Part of Science On Screen® 2026

Thu, Apr at 8:00pm: Introduction and post-screening discussion with Suzana Herculano-Houzel, associate professor, department of psychology and Vanderbilt Brain Institute, Vanderbilt University and author of The Human Advantage | BUY TICKETS

Astronaut George Taylor (Charlton Heston) and crew crash land on an unknown planet in the distant future only to find it is ruled by apes who use a primitive race of humans for experimentation and sport. Made to bear silent witness to this topsy-turvy world, Taylor soon finds himself among the hunted, his life in the hands of a benevolent chimpanzee scientist (Roddy McDowall).

Franklin J. Schaffner’s iconic adaptation of Pierre Boulle’s satirical sci-fi novel of the same name blew audiences’ minds with its outstanding makeup effects –– bolstered by excellent prosthetic-laden acting –– and its bleak reflection on humanity’s cruelty towards others. The film went on to spawn numerous sequels, spin-offs and reboots, solidifying its place as one of the key speculative texts of the last century.

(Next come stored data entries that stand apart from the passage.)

(** * The generic REST resource engine of [digitized]

    A shallow embedding of [pkg/rest] (resource handler, request context
    chain) and [pkg/apis/meta] (identity resolver), together with the
    properties of the specification that concern them.

    Go strings are [string]; an [error] value is a small inductive type;
    HTTP status codes are [Z].  Everything the handlers ask of their
    collaborators (the echo request and response, the serializer, the
    storage, the registered hooks) is an effect of the program monad [Prog];
    a run of a handler against an environment yields its outcome, the final
    world and the trace of those effects. *)

From Stdlib Require Import ZArith Ascii String List Bool Lia.
From stdpp Require Import base decidable option strings list countable gmap.

Local Open Scope string_scope.
Local Open Scope list_scope.

(** ** Strings *)

Module Str.

(** [contains c s]: the character [c] occurs in [s]. *)
Fixpoint contains (c : ascii) (s : string) : bool :=
  match s with
  | EmptyString => false
  | String a s' => if Ascii.eqb a c then true else contains c s'
  end.

End Str.

(** ** Messages and errors *)

(** The text of a message.  [fmt.Sprintf] is not evaluated: a formatted
    message is kept as its format and its arguments, and the [String()] of a
    [metav1.Status] as its code and message. *)
#[local] Unset Elimination Schemes.
Inductive Text : Type :=
| Lit (s : string)
| Sprintf (format : string) (args : list Text)
| Quoted (s : string)
| StatusString (code : Z) (message : Text).
#[local] Set Elimination Schemes.

(** The sentinel errors of [libgitops/pkg/storage]. *)
Inductive sentinel : Type := NotFound | AlreadyExists.

Inductive error : Type :=
| errorString (msg : Text)
| sentinelError (s : sentinel)
| wrapError (msg : Text) (inner : error)
| statusErrorImpl (Code : Z) (Message : Text).

Definition ErrNotFound : error := sentinelError NotFound.
Definition ErrAlreadyExists : error := sentinelError AlreadyExists.

(** Modelled from the spec: the texts of the storage's sentinel errors are
    declared in [libgitops], which is not part of the sources; the spec names
    the two error kinds [NotFound] and [AlreadyExists]. *)
Definition sentinelText (s : sentinel) : Text :=
  match s with
  | NotFound => Lit "NotFound"
  | AlreadyExists => Lit "AlreadyExists"
  end.

Definition Error (e : error) : Text :=
  match e with
  | errorString msg => msg
  | sentinelError s => sentinelText s
  | wrapError msg _ => msg
  | statusErrorImpl code msg => StatusString code msg
  end.

Definition sentinel_eqb (a b : sentinel) : bool :=
  match a, b with
  | NotFound, NotFound | AlreadyExists, AlreadyExists => true
  | _, _ => false
  end.

(** [errors.Is(err, target)] for a sentinel [target]: [err] is the sentinel,
    or wraps an error that is. *)
Fixpoint errors_Is (err : error) (target : sentinel) : bool :=
  match err with
  | sentinelError s => sentinel_eqb s target
  | wrapError _ inner => errors_Is inner target
  | _ => false
  end.

(** [fmt.Errorf(format, args...)], without [%w]. *)
Definition Errorf (format : string) (args : list Text) : error :=
  errorString (Sprintf format args).

Definition StatusOK : Z := 200.
Definition StatusCreated : Z := 201.
Definition StatusNoContent : Z := 204.
Definition StatusBadRequest : Z := 400.
Definition StatusNotFound : Z := 404.
Definition StatusInternalServerError : Z := 500.

Definition newStatusError (code : Z) (err : error) : error :=
  statusErrorImpl code (Error err).

Definition newStatusErrorf (code : Z) (format : string) (args : list Text) : error :=
  statusErrorImpl code (Sprintf format args).

(** An error is of the BadRequest class when it is a status error of code 400. *)
Definition isBadRequest (e : error) : bool :=
  match e with
  | statusErrorImpl code _ => Z.eqb code StatusBadRequest
  | _ => false
  end.

(** ** Kinds, keys and objects *)

Record GroupVersionKind : Type := mkGVK {
  gvkGroup : string;
  gvkVersion : string;
  gvkKind : string
}.

Record GroupVersionKindResource : Type := mkGVKR {
  gvkrGroup : string;
  gvkrVersion : string;
  gvkrKind : string;
  Resource : string;
  Namespaced : bool;
  Singleton : bool
}.

Definition GVK (gvkr : GroupVersionKindResource) : GroupVersionKind :=
  mkGVK (gvkrGroup gvkr) (gvkrVersion gvkr) (gvkrKind gvkr).

(** [storage.KindKey] and [storage.ObjectKey]; a [runtime.Identifyable] is
    its identifier string. *)
Definition KindKey : Type := GroupVersionKind.
Definition NewKindKey (gvk : GroupVersionKind) : KindKey := gvk.

Record ObjectKey : Type := NewObjectKey {
  okKind : KindKey;
  okIdentifier : string
}.

(** A libgitops [runtime.Object]: type meta, object meta and content.  Which
    of the optional interfaces of [pkg/apis/meta] the Go type implements is
    recorded with the object: [Some b] when the type has the method and it
    returns [b], [None] when a type assertion to the interface fails.  Every
    such object is a [metav1.Object]. *)
Record Object : Type := mkObject {
  objGVK : GroupVersionKind;
  objName : string;
  objNamespace : string;
  objSingleton : option bool;
  objNamespaced : option bool;
  objValidatable : bool;
  objContent : string
}.

Definition GetName (o : Object) : string := objName o.
Definition GetNamespace (o : Object) : string := objNamespace o.

Definition SetNamespace (o : Object) (ns : string) : Object :=
  mkObject (objGVK o) (objName o) ns (objSingleton o) (objNamespaced o)
           (objValidatable o) (objContent o).

(** ** pkg/apis/meta: the identity resolver *)

Definition IsSingleton (o : Object) : bool :=
  match objSingleton o with
  | Some b => b
  | None => false
  end.

Definition IsNamespaced (o : Object) : bool :=
  match objNamespaced o with
  | Some b => b
  | None => false
  end.

Definition SingletonIdentifierKey : string := "singleton".

Definition NameIdentifier (name : string) : string := name.

(** [fmt.Sprintf("%s-%s", ns, name)]; on strings [%s] prints the string as it is. *)
Definition NameNamespaceIdentifier (ns name : string) : string :=
  ns +:+ "-" +:+ name.

Definition SingletonIdentifier : string := SingletonIdentifierKey.

Definition SingletonKey (kind : KindKey) : ObjectKey :=
  NewObjectKey kind SingletonIdentifier.

Definition isEmpty (s : string) : bool :=
  match s with EmptyString => true | _ => false end.

(** [Metav1NameIdentifierFactory.Identify] on a [runtime.Object], for which
    the type switch takes its [metav1.Object] case.  [None] is Go's
    [(nil, false)]. *)
Definition Identify (o : Object) : option string :=
  if IsSingleton o then Some SingletonIdentifier
  else
    match objNamespaced o with
    | Some false => Some (NameIdentifier (GetName o))
    | _ =>
      if isEmpty (GetNamespace o) || isEmpty (GetName o) then None
      else Some (NameNamespaceIdentifier (GetNamespace o) (GetName o))
    end.

(** ** The request contexts *)

(** The contexts of [pkg/rest]; each layer embeds the one beneath.  A
    [resourceContextImpl] embeds the [storageContextImpl] that the server's
    outermost middleware builds for every request; the [echo.Context] below
    it and the storage handle are reached through effects. *)
Inductive ResourceContext : Type :=
| resourceContextImpl (gvkr : GroupVersionKindResource)
| namespacedResourceContextImpl (rc : ResourceContext) (namespace : string)
| namedResourceContextImpl (rc : ResourceContext) (name : string).

(** The [echo.Context] a handler receives. *)
Inductive Context : Type :=
| storageContextImpl
| ctx (rc : ResourceContext).

(** [rc.Resource()], promoted through the layers. *)
Fixpoint ctxResource (rc : ResourceContext) : GroupVersionKindResource :=
  match rc with
  | resourceContextImpl gvkr => gvkr
  | namespacedResourceContextImpl rc' _ => ctxResource rc'
  | namedResourceContextImpl rc' _ => ctxResource rc'
  end.

(** [rc.KindKey()]. *)
Definition ctxKindKey (rc : ResourceContext) : KindKey :=
  NewKindKey (GVK (ctxResource rc)).

(** The type assertion [rc.(NamespacedResourceContext)].  A layer promotes
    the methods of the interface it embeds and adds its own, so only a
    [namespacedResourceContextImpl] has [Namespace()]. *)
Definition asNamespacedResourceContext (rc : ResourceContext) : option string :=
  match rc with
  | namespacedResourceContextImpl _ ns => Some ns
  | _ => None
  end.

(** [namedResourceContextImpl.ObjectKey], for the context [rc] it embeds. *)
Definition ctxObjectKey (rc : ResourceContext) (name : string) : ObjectKey :=
  match asNamespacedResourceContext rc with
  | Some ns => NewObjectKey (ctxKindKey rc) (NameNamespaceIdentifier ns name)
  | None => NewObjectKey (ctxKindKey rc) (NameIdentifier name)
  end.

(** ** Hooks *)

(** A hook is a Go function value registered by a collaborator; the model
    knows it by name and calls it through an effect. *)
Record ObjectHookHandler : Type := ObjectHook { objectHookName : string }.
Record NamedResourceHookHandler : Type := NamedHook { namedHookName : string }.

(** ** Effects *)

(** What [Decoder().Decode] returns: a [kruntime.Object] that is, or is not,
    a libgitops [runtime.Object]. *)
Inductive KObject : Type :=
| kRuntimeObject (o : Object)
| kOther.

(** What [JSONIndent] encodes: an object or a [v1alpha1.List]. *)
Inductive Body : Type :=
| bodyObject (o : Object)
| bodyList (items : list Object).

Record namespaceFilter : Type := mkNamespaceFilter { filterNamespace : string }.

Inductive Eff : Type -> Type :=
(* echo.Context *)
| Param (name : string) : Eff string
| RequestHeaderGet (key : string) : Eff string
| ReadAllBody : Eff (error + string)
| ResponseHeaderAdd (key : string) (value : Text) : Eff unit
| WriteHeader (code : Z) : Eff unit
| NoContent (code : Z) : Eff (option error)
(* Storage().Serializer() *)
| Decode : Eff (error + KObject)
| DecodePartialFrames (patch : string) : Eff (error + list Object)
| Default (objs : list Object) : Eff (option error * list Object)
| EncodeForGroupVersion (obj : Body) (group version : string) : Eff (option error)
(* Storage() *)
| StorageGet (key : ObjectKey) : Eff (error + Object)
| StorageList (kind : KindKey) (filters : list namespaceFilter) : Eff (error + list Object)
| StorageCreate (obj : Object) : Eff (option error)
| StorageUpdate (obj : Object) : Eff (option error)
| StoragePatch (key : ObjectKey) (patch : string) : Eff (option error)
| StorageDelete (key : ObjectKey) : Eff (option error)
(* obj.Validate() of a Validatable object *)
| Validate (obj : Object) : Eff (option error)
(* registered hooks; an object hook may mutate the object it is given *)
| CallObjectHook (h : ObjectHookHandler) (rc : ResourceContext) (obj : Object)
    : Eff (option error * Object)
| CallNamedHook (h : NamedResourceHookHandler) (rc : ResourceContext) : Eff (option error).

(** ** Programs *)

(** A handler is a tree of effects ending in a value or in a Go panic. *)
Inductive Prog (A : Type) : Type :=
| Ret (a : A)
| Panic (msg : string)
| Call {X : Type} (e : Eff X) (k : X -> Prog A).

Arguments Ret {A} a.
Arguments Panic {A} msg.
Arguments Call {A X} e k.

Fixpoint bind {A B : Type} (p : Prog A) (f : A -> Prog B) : Prog B :=
  match p with
  | Ret a => f a
  | Panic msg => Panic msg
  | Call e k => Call e (fun x => bind (k x) f)
  end.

“An amazing film. A political-sociological allegory, cast in the mold of futuristic science-fiction, it is an intriguing blend of chilling satire, a sometimes ludicrous juxtaposition of human and ape mores, optimism and pessimism.” —Variety (Dec 31, 1967)

“PLANET OF THE APES is a very entertaining movie, and you’d better go see it quickly, before your friends take the edge off it by telling you all about it. They will, because it has the ingenious kind of plotting that people love to talk about…. The picture is an enormous, many-layered black joke on the hero and the audience, and part of the joke is the use of Charlton Heston as the hero. I don’t think the movie could have been so forceful or so funny with anyone else.” —Pauline Kael, New Yorker (Feb 17, 1968)

 “It is Taylor's journey — and by that token, Heston's credible, athletic performance — that makes PLANET OF THE APES so much more than a piece of rubber-mask sci-fi hokum… We can admire John Chambers' pioneering simian make-up all we like…but PLANET OF THE APES’ abiding power as a movie rests squarely with the bloke who played Ben-Hur.” —Andrew Collins, Empire Magazine

Topic: What, if anything, is really special about the human brain?

Presentation: PLANET OF THE APES describes a world in which ape-looking creatures are the intelligent ones, and human-looking creatures can’t even speak. Could that ever happen? Could that have happened, instead of the current, modern human world? How did we, humans, end up being the most intelligent creature on Earth? And… are we?

The speaker will set up two scenarios for human evolution before the film, and discuss them with the public after a brief presentation following the film.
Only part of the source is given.